Conference Report: Digital Library Federation 2016 Forum

The Digital Library Federation (DLF) 2016 Forum was held alongside the DLF Liberal Arts Colleges Pre-Conference and Digital Preservation 2016 this year from November 6-10 at the Pfister Hotel in Milwaukee, Wisconsin.

Self-described as a  ”meeting place, marketplace, and congress“ of digital librarians from member institutions and the wider community, the conference, under the leadership of Bethany Nowviskie, set a welcome precedent of accessibility and inclusivity this year. As registration began, DLF released a major revision to their Code of Conduct, expanding the statement to include appropriate models of behavior for the event (such as giving the floor to under-represented viewpoints) and detailing what behaviors may qualify as harassment (such as “sustained disruption of talks or other events”).

Other efforts included publishing a guide to creating accessible presentations, encouraging DLF community members to vote on the program, offering the option to list a preferred gender pronoun on conference name tags and sponsoring an Ally Skills Workshop that taught “simple, everyday ways to support women in their workplaces and communities” that took place on November 8th.

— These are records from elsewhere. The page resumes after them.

(* ===== verification/InprocSafe.v ===== *)
(** * InprocSafe: the operations of [Inproc] run, and keep the invariant

    Every operation succeeds in a state of the invariant, and gives one; only binding may
    fail, when it cannot send a routing id to a socket that had connected. *)

From stdpp Require Import relations.
From S2P Require Import Prelude Multimap Pipes Yqueue Ypipe Conflate Pipe PipeSteps PipeRuns PipeLive PipeJoin Inproc InprocOps InprocInv.

Module InprocSafe.
Import Inproc PipeJoin InprocOps InprocInv.

Section Safe.
Context {T : Type} `{RoutingIds T}.

Abbreviation world := (@world T).
Abbreviation action := (@Pipe.action T).
Abbreviation waiter := (Mm.node (list Z) pending_connection_t).

(** ** The ends after a change *)
Lemma put_lives p c t e (w : world) q e' s' : connections w !! p = Some c -> live_after (ends c) t e ->
  lives (connections (put p t w) !! q) e' s'
  <-> lives (connections w !! q) e' s' /\ ((q, e') <> (p, e) \/ ~ told (ends c) t e).
Proof.
  intros Ec [_ Hl]. destruct (decide (q = p)) as [->|Hne].
  - rewrite (put_at p t c w Ec), Ec. simpl. rewrite (Hl e'). split.
    + intros (? & ? & Hn). split; [done|]. destruct (PipeSteps.bool_cases e e') as [->| ->]; [right; tauto|left; intros [= ?]; by destruct e].
    + intros [[? ?] Hn]. split; [done|]. split; [done|]. intros [-> ?]. destruct Hn as [Hn|Hn]; done.
  - simpl. rewrite lookup_alter_ne by done. split; [|by intros [? _]]. intros ?. split; [done|]. left. by intros [= ? _].
Qed.

Lemma put_same_lives p c t (w : world) : connections w !! p = Some c -> (forall e, live t e <-> live (ends c) e) -> same_lives w (put p t w).
Proof.
  intros Ec Hl q e s. destruct (decide (q = p)) as [->|Hne].
  - rewrite (put_at p t c w Ec), Ec. simpl. by rewrite Hl.
  - simpl. by rewrite lookup_alter_ne.
Qed.

Lemma inv_ext d d' l (w : world) : (forall s, d s = d' s) -> inv_with d l w -> inv_with d' l w.
Proof. intros Hd [H1 H2 H3 H4]. split; [by apply (num_ext d)|done..]. Qed.

Lemma inv_perm d l l' (w : world) : l ≡ₚ l' -> inv_with d l w -> inv_with d l' w.
Proof.
  intros Hp [H1 H2 H3 H4]. split; [by apply (num_perm d l)| |by apply (pl_perm l)|done].
  apply (tab_sub l); [|done]. intros n. by rewrite Hp.
Qed.

(** A socket changes in a way that no part looks at, but for the tables. *)
Lemma inv_quiet d l s f (w : world) : (forall x, core (f x) = core x) -> (forall x, letters (f x) = letters x) ->
  (forall x, roster (f x) = roster x) -> numbers d l (on_socket s f w) -> forall d0, inv_with d0 l w -> inv_with d l (on_socket s f w).
Proof.
  intros Hc Hl Hr Hn d0 [_ H2 H3 H4]. split; [done|..].
  - apply (tab_alike l w); [done|by apply alike_on|done].
  - apply (pl_alike l w); [done|done|by apply alike_on|done].
  - apply (ro_alike w); [done|by apply alike_on|done].
Qed.

(** ** Who is there *)
Lemma pending_waits l (w : world) n : places l w -> n ∈ l -> exists c, connections w !! waiter_pair n = Some c /\ waiting (ends c)
  /\ socket (endpoint (Mm.val n)) = connector c /\ bind_tid c = connector c.
Proof.
  intros Hp Hn. destruct (p_pending l w Hp n Hn) as (c & Ec & Hc). exists c. split; [done|]. split; [|done].
  destruct (p_place l w Hp _ c Ec) as (k & Hk & Hk1 & _). assert (k = Waiting) as ->; [|done]. apply Hk1.
  by apply list_elem_of_fmap_2.
Qed.

Lemma pending_socket d l (w : world) n : inv_with d l w -> n ∈ l -> is_Some (sockets w !! socket (endpoint (Mm.val n))).
Proof.
  intros Hi Hn. destruct (pending_waits l w n (i_places _ _ _ Hi) Hn) as (c & Ec & Hw & -> & _).
  apply (r_owner w (i_rosters _ _ _ Hi) (waiter_pair n) false). rewrite Ec. split; [done|]. by apply waiting_lives.
Qed.

Lemma nobody d l (w : world) s : inv_with d l w -> sockets w !! s = None -> coming s l w = 0%nat.
Proof.
  intros Hi Es. unfold coming. rewrite Es. simpl. assert (pending_of s l = 0%nat /\ callers s w = 0%nat) as [-> Hc]; [|by unfold callers in Hc; rewrite Hc].
  split.
  - unfold pending_of. rewrite length_zero_iff_nil. destruct (filter _ l) as [|n m] eqn:E; [done|].
    assert (Hin : n ∈ filter (fun n => socket (endpoint (Mm.val n)) = s) l) by (rewrite E; constructor).
    apply list_elem_of_filter in Hin as [<- Hin]. destruct (pending_socket d l w n Hi Hin) as [x Ex]. congruence.
  - unfold callers. rewrite map_size_empty_iff. apply map_empty. intros s'. apply map_lookup_filter_None. right.
    intros a Ea Hc. simpl in Hc. rewrite lookup_fmap in Ea. destruct (sockets w !! s') as [y|] eqn:Ey; [|done].
    injection Ea as <-. pose proof (t_busy l w (i_tables _ _ _ Hi) s' y Ey) as Hb. unfold busy in Hb.
    destruct (doing y) as [| |a [e|]]; try done. destruct Hb as [_ Hb]. destruct (Hb e eq_refl) as [z Ez]. simpl in Hc. congruence.
Qed.

(** ** The simple steps *)
Lemma run_create (w : world) s o : inv w -> sockets w !! s = None -> plain o ->
  inv (set_sockets (<[s := socket_new o]> (sockets w)) w).
Proof.
  intros Hi Es Ho. pose proof Hi as [H1 H2 H3 H4]. split.
  - apply num_new; [done|by apply (nobody (fun _ => 0))|done].
  - by apply tab_new.
  - by apply pl_new.
  - by apply ro_new.
Qed.

Lemma run_register (w : world) s x a : inv w -> sockets w !! s = Some x -> doing x = Idle -> tag x = true ->
  exists w' rc, bind_register s a w = Done (w', rc) /\ inv w'.
Proof.
  intros [H1 H2 H3 H4] Ex Hd Ht. unfold bind_register, register_endpoint. rewrite (sbind_done _ _ _ _ _ (this_done s x w Ex)).
  unfold sbind at 1. destruct (endpoints w !! a) as [e|] eqn:Ea; [by exists w, (Some EADDRINUSE)|].
  set (w1 := set_endpoints (<[a := Endpoint s (opts x)]> (endpoints w)) w).
  exists (on_socket s (with_doing (Binding a)) w1), None. split.
  { change ((Inproc.upd s (with_doing (Binding a)) ;;; sret (@None errno)) w1 = Done (on_socket s (with_doing (Binding a)) w1, None)).
    by rewrite (sbind_done _ _ _ _ _ (socket_upd s x _ w1 Ex)). }
  split.
  - eapply num_ext; [|apply (num_doing (fun _ => 0) _ w1 s x (Binding a) Ex); exact H1].
    intros s'. by rewrite Hd.
  - by apply tab_register.
  - apply (pl_alike _ w); [done|done|exact (alike_on letters s (with_doing (Binding a)) w1 (fun _ => eq_refl))|done].
  - apply (ro_alike w); [done|exact (alike_on roster s (with_doing (Binding a)) w1 (fun _ => eq_refl))|done].
Qed.

Lemma run_find (w : world) s x a : inv w -> sockets w !! s = Some x -> doing x = Idle -> tag x = true ->
  exists w', connect_find s a w = Done (w', tt) /\ inv w'.
Proof.
  intros [H1 H2 H3 H4] Ex Hd Ht. pose proof (t_term _ w H2 s x Ex) as Htm.
  assert (Hdo : forall (w1 : world) x1 peer, sockets w1 !! s = Some x1 -> core x1 = core x -> tables (Mm.items (pending_connections w)) w1 ->
    (forall e, peer = Some e -> is_Some (sockets w1 !! socket e)) -> tables (Mm.items (pending_connections w)) (on_socket s (with_doing (Connecting a peer)) w1)).
  { intros w1 x1 peer Ex1 [= Ho Htg Hte Hdo] Hw1 Hp. apply (tab_on _ w1 s _ x1 Ex1); simpl; try done.
    - split; [simpl; congruence|done].
    - exact (t_plain _ w1 Hw1 s x1 Ex1).
    - exact (t_term _ w1 Hw1 s x1 Ex1).
    - intros b e E <-. destruct (t_endpoints _ w1 Hw1 b e E) as (y & Ey & Hy). congruence.
    - intros n e Hn E <-. destruct (t_pending _ w1 Hw1 n e Hn E) as (y & Ey & Hy). congruence. }
  unfold connect_find, find_endpoint. unfold sbind at 1. destruct (endpoints w !! a) as [e|] eqn:Ea.
  - destruct (t_endpoints _ w H2 a e Ea) as (y & Ey & _). unfold inc_seqnum. rewrite (sbind_done _ _ _ _ _ (socket_upd _ y incd w Ey)).
    unfold sret. set (w1 := on_socket (socket e) incd w).
    destruct (alike_from core w w1 s x) as (x1 & Ex1 & Hx1); [by apply alike_on|done|].
    exists (on_socket s (with_doing (Connecting a (Some e))) w1). split; [exact (socket_upd s x1 _ w1 Ex1)|]. split.
    + eapply num_ext; [|apply (num_doing (fun s' => 0 + one (socket e) s') _ w1 s x1 (Connecting a (Some e)) Ex1), (num_inc (fun _ => 0) _ w _ y Ey H1)].
      intros s'. injection Hx1 as _ _ _ ->. rewrite Hd, calling_peer, calling_idle. lia.
    + apply (Hdo w1 x1); [done|done|apply (tab_alike _ w); [done|by apply alike_on|done]|].
      intros e' [= <-]. exists (incd y). by apply socket_at.
    + apply (pl_alike _ w); [done|done| |done]. eapply alike_trans; [|by apply alike_on]. by apply alike_on.
    + apply (ro_alike w); [done| |done]. eapply alike_trans; [|by apply alike_on]. by apply alike_on.
  - exists (on_socket s (with_doing (Connecting a None)) w). split; [exact (socket_upd s x _ w Ex)|]. split.
    + eapply num_ext; [|apply (num_doing (fun _ => 0) _ w s x (Connecting a None) Ex H1)]. intros s'. by rewrite Hd.
    + by apply (Hdo w x).
    + apply (pl_alike _ w); [done|done|by apply alike_on|done].
    + apply (ro_alike w); [done|by apply alike_on|done].
Qed.

Lemma run_close (w : world) s x : inv w -> sockets w !! s = Some x -> doing x = Idle ->
  exists w', close s w = Done (w', tt) /\ inv w'.
Proof.
  intros [H1 H2 H3 H4] Ex Hd. unfold close. rewrite (socket_upd s x _ w Ex). eexists. split; [done|]. split.
  - apply (num_alike _ _ w); [by apply alike_on|done].
  - apply (tab_on _ w s _ x Ex); try done.
    + unfold busy. simpl. by rewrite Hd.
    + exact (t_plain _ w H2 s x Ex).
    + intros a e E <-. destruct (t_endpoints _ w H2 a e E) as (y & Ey & Hy). simpl. congruence.
    + intros n e Hn E <-. destruct (t_pending _ w H2 n e Hn E) as (y & Ey & Hy). simpl. congruence.
  - apply (pl_alike _ w); [done|done|by apply alike_on|done].
  - apply (ro_alike w); [done|by apply alike_on|done].
Qed.

Lemma run_deallocate (w : world) s x : inv w -> sockets w !! s = Some x -> terminating x = true ->
  processed_seqnum x = sent_seqnum x -> term_acks x = 0 -> Z.of_nat (coming s (Mm.items (pending_connections w)) w) < 2 ^ 32 ->
  exists w', deallocate s w = Done (w', tt) /\ inv w'.
Proof.
  intros [H1 H2 H3 H4] Ex Ht Hp Ha Hc. unfold deallocate. rewrite Ex. simpl. rewrite Ht, Hp, Ha, Z.eqb_refl. simpl.
  eexists. split; [reflexivity|].
  pose proof (num_zero _ w s x H1 Ex Hp Hc) as Hz. unfold coming in Hz. fold (callers s w) in Hz. rewrite Ex in Hz. simpl in Hz.
  assert (Hd : doing x = Idle).
  { pose proof (t_busy _ w H2 s x Ex) as Hb. pose proof (t_term _ w H2 s x Ex Ht) as Htg. unfold busy in Hb.
    destruct (doing x); [done|destruct Hb; congruence..]. }
  assert (Hm : mailbox x = []) by (destruct (mailbox x); [done|simpl in Hz; lia]).
  assert (Hps : pipes x = []).
  { pose proof (o_acks x (r_ok w H4 s x Ex)) as Hk. rewrite Ht, Ha in Hk. destruct (pipes x); [done|simpl in Hk; lia]. }
  split.
  - by apply (num_gone _ w s x).
  - apply (tab_gone _ w s x); [done|done|lia|done].
  - by apply (pl_gone _ w s x).
  - by apply (ro_gone w s x).
Qed.

(** ** Ends that terminate, and are gone *)
Lemma inv_put d l (w : world) p c k t : connections w !! p = Some c -> placed k p l w -> shape k t ->
  (forall e, live t e <-> live (ends c) e) -> inv_with d l w -> inv_with d l (put p t w).
Proof.
  intros Ec Hk Ht Hl [H1 H2 H3 H4]. split.
  - by apply (num_alike d l w).
  - by apply (tab_alike l w).
  - by apply (pl_put l w p c k).
  - apply (ro_alike w); [by apply (put_same_lives p c)|done|done].
Qed.

Lemma run_terminate_pipes d l b ps : forall w : world, inv_with d l w ->
  (forall p e, (p, e) ∈ ps -> exists s, lives (connections w !! p) e s) ->
  exists w', terminate_pipes b ps w = Done (w', tt) /\ inv_with d l w' /\ sockets w' = sockets w /\ endpoints w' = endpoints w
    /\ pending_connections w' = pending_connections w.
Proof.
  induction ps as [|[p e] ps IH]; intros w Hi Hps; [by exists w|].
  destruct (Hps p e) as [s Hl]; [constructor|]. destruct (connections w !! p) as [c|] eqn:Ec; [|done]. destruct Hl as [_ Hl].
  destruct (place_of l w p c (i_places _ _ _ Hi) Ec) as (k & Hk & Hpl).
  destruct (terminate_step k (ends c) e b Hk Hl) as (t & E & Ht & Hlt).
  destruct (IH (put p t w)) as (w' & E' & Hi' & Hs' & He' & Hp').
  { by apply (inv_put d l w p c k t). }
  { intros q e' Hq. destruct (Hps q e') as [s' Hl']; [by right|]. exists s'. by apply (put_same_lives p c t w Ec Hlt). }
  exists w'. split; [|done]. cbn [terminate_pipes]. by rewrite (sbind_done _ _ _ _ _ (on_pair_done p c _ t tt w Ec E)).
Qed.

Lemma run_update_pipes d l i o ps : forall w : world, inv_with d l w ->
  (forall p e, (p, e) ∈ ps -> exists s, lives (connections w !! p) e s) ->
  (forall p e c, (p, e) ∈ ps -> connections w !! p = Some c -> Pipe.acked (ends c) e = false) ->
  exists w', update_pipes o i ps w = Done (w', tt) /\ inv_with d l w' /\ pending_connections w' = pending_connections w.
Proof.
  induction ps as [|[p e] ps IH]; intros w Hi Hps Hack; [by exists w|].
  destruct (Hps p e) as [s Hl]; [constructor|]. destruct (connections w !! p) as [c|] eqn:Ec; [|done]. destruct Hl as [_ Hl].
  destruct (place_of l w p c (i_places _ _ _ Hi) Ec) as (k & Hk & Hpl).
  destruct (hwms_step k (ends c) e i o Hk Hl) as (t & E & Ht & Hlt & Hat); [by apply (Hack p e c); [constructor|]|].
  destruct (IH (put p t w)) as (w' & E' & Hi' & Hp').
  { by apply (inv_put d l w p c k t). }
  { intros q e' Hq. destruct (Hps q e') as [s' Hl']; [by right|]. exists s'. by apply (put_same_lives p c t w Ec Hlt). }
  { intros q e' c' Hq Ec'. destruct (decide (q = p)) as [->|Hne].
    - rewrite (put_at p t c w Ec) in Ec'. injection Ec' as <-. cbn [ends]. rewrite Hat. by apply (Hack p e' c); [right|].
    - unfold put in Ec'. cbn [set_connections connections] in Ec'. rewrite lookup_alter_ne in Ec' by done. by apply (Hack q e' c'); [right|]. }
  exists w'. split; [|done]. cbn [update_pipes]. by rewrite (sbind_done _ _ _ _ _ (on_pair_done p c _ t tt w Ec E)).
Qed.

Lemma roster_pipes (w : world) s x p e : rosters w -> sockets w !! s = Some x -> (p, e) ∈ pipes x -> exists s', lives (connections w !! p) e s'.
Proof. intros Hr Ex Hp. exists s. by apply (r_pipes w Hr s x). Qed.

This ethical intentionality set the tone of the forum, whose keynotes and panels resonated around a central theme of professional self-critique and care. What are our responsibilities as digital librarians? What can we do better? How do our actions reflect who we care for and who we don’t?

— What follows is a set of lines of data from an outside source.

(* ================================================================== *)
(** * A sample of the parser *)

Example json_demo :
  Blob.JSON_parse
    (js "[{" ++ quoted "id" ++ js ":" ++ quoted "aA" ++ js ","
       ++ quoted "updatedAt" ++ js ":-1.5e3," ++ quoted "tags" ++ js ":[ ],"
       ++ quoted "f" ++ js ":null}, true ]")
  = Some (Blob.JArray
            [Blob.JObject
               [(js "id", Blob.JString (js "aA"));
                (js "updatedAt", Blob.JNumber (js "-1.5e3"));
                (js "tags", Blob.JArray []);
                (js "f", Blob.JNull)];
             Blob.JBool true]).
Proof. vm_compute. reflexivity. Qed.

(* ================================================================== *)
(** * Strings and arrays: basic facts *)

Lemma streq_true (a b : jsstring) : streq a b = true <-> a = b.
Proof.
  unfold streq. destruct (jsstring_dec a b); split; congruence.
Qed.

Lemma streq_false (a b : jsstring) : streq a b = false <-> a <> b.
Proof.
  unfold streq. destruct (jsstring_dec a b); split; congruence.
Qed.

Lemma streq_refl (a : jsstring) : streq a a = true.
Proof. now apply streq_true. Qed.

Lemma nullable_streq_true (a b : option jsstring) :
  nullable_streq a b = true <-> a = b.
Proof.
  destruct a, b; simpl; rewrite ?streq_true; split; congruence.
Qed.

Lemma nullable_streq_false (a b : option jsstring) :
  nullable_streq a b = false <-> a <> b.
Proof.
  rewrite <- nullable_streq_true. destruct (nullable_streq a b); split; congruence.
Qed.

Lemma includes_In (x : jsstring) (l : list jsstring) :
  includes x l = true <-> In x l.
Proof.
  unfold includes. rewrite existsb_exists. split.
  - intros [y [Hy E]]. apply streq_true in E. now subst.
  - intro H. exists x. split; [assumption | apply streq_refl].
Qed.

Section ArrayFacts.
Variable A : Type.
Implicit Types (l : list A) (p : A -> bool) (f : A -> A).

Lemma findIndex_None p l :
  findIndex p l = None <-> forall x, In x l -> p x = false.
Proof.
  induction l as [|y r IH]; simpl.
  - split; [intros _ x [] | reflexivity].
  - destruct (p y) eqn:Hy.
    + split; [discriminate|]. intro H. rewrite (H y) in Hy; auto. discriminate.
    + destruct (findIndex p r); simpl.
      * split; [discriminate|]. intro H.
        assert (E : Some n = None) by (apply IH; intros x Hx; apply H; now right).
        discriminate.
      * split; [|reflexivity]. intros _ x [->|Hx]; [assumption|].
        now apply IH.
Qed.

Lemma findIndex_Some p l i :
  findIndex p l = Some i ->
  exists x, nth_error l i = Some x /\ p x = true.
Proof.
  revert i. induction l as [|y r IH]; simpl; intros i H; [discriminate|].
  destruct (p y) eqn:Hy.
  - injection H as <-. exists y. now split.
  - destruct (findIndex p r) as [j|]; [|discriminate].
    injection H as <-. destruct (IH j eq_refl) as [x Hx]. now exists x.
Qed.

Jarret M. Drake, Digital Archivist at Princeton University’s Seeley G. Mudd Manuscript Library, opened the DLF Liberal Arts Colleges Pre-Conference with his keynote “Documenting Dissent in the Contemporary College Archive: Finding our Function within the Liberal Arts,” in which he argued that college archives should document student protests and activist efforts that are critical of the campus in an effort to stop re-occurring injustices.

Stacie Williams, the Learning Lab Manager at the University of Kentucky’s Special Collections Research Center, gave the DLF Forum keynote titled “All Labor is Local.” Speaking from her experience as a mother of two, Williams highlighted the necessity of care work in making all other types of labor possible. She called for all librarians to evaluate their organizations, tools and systems with a caregiver’s approach- do they meet basic needs, sustain societal functionality and/or alleviate pain? Williams urged libraries to prioritize our impact on local communities, stop unpaid and underpaid digitization labor and exploiting student labor in general. She highlighted Mukurtu, an open-source content management system that empowers indigenous communities to manage their digital heritage on their own terms, as an example of a care-based project that embodied these ideals.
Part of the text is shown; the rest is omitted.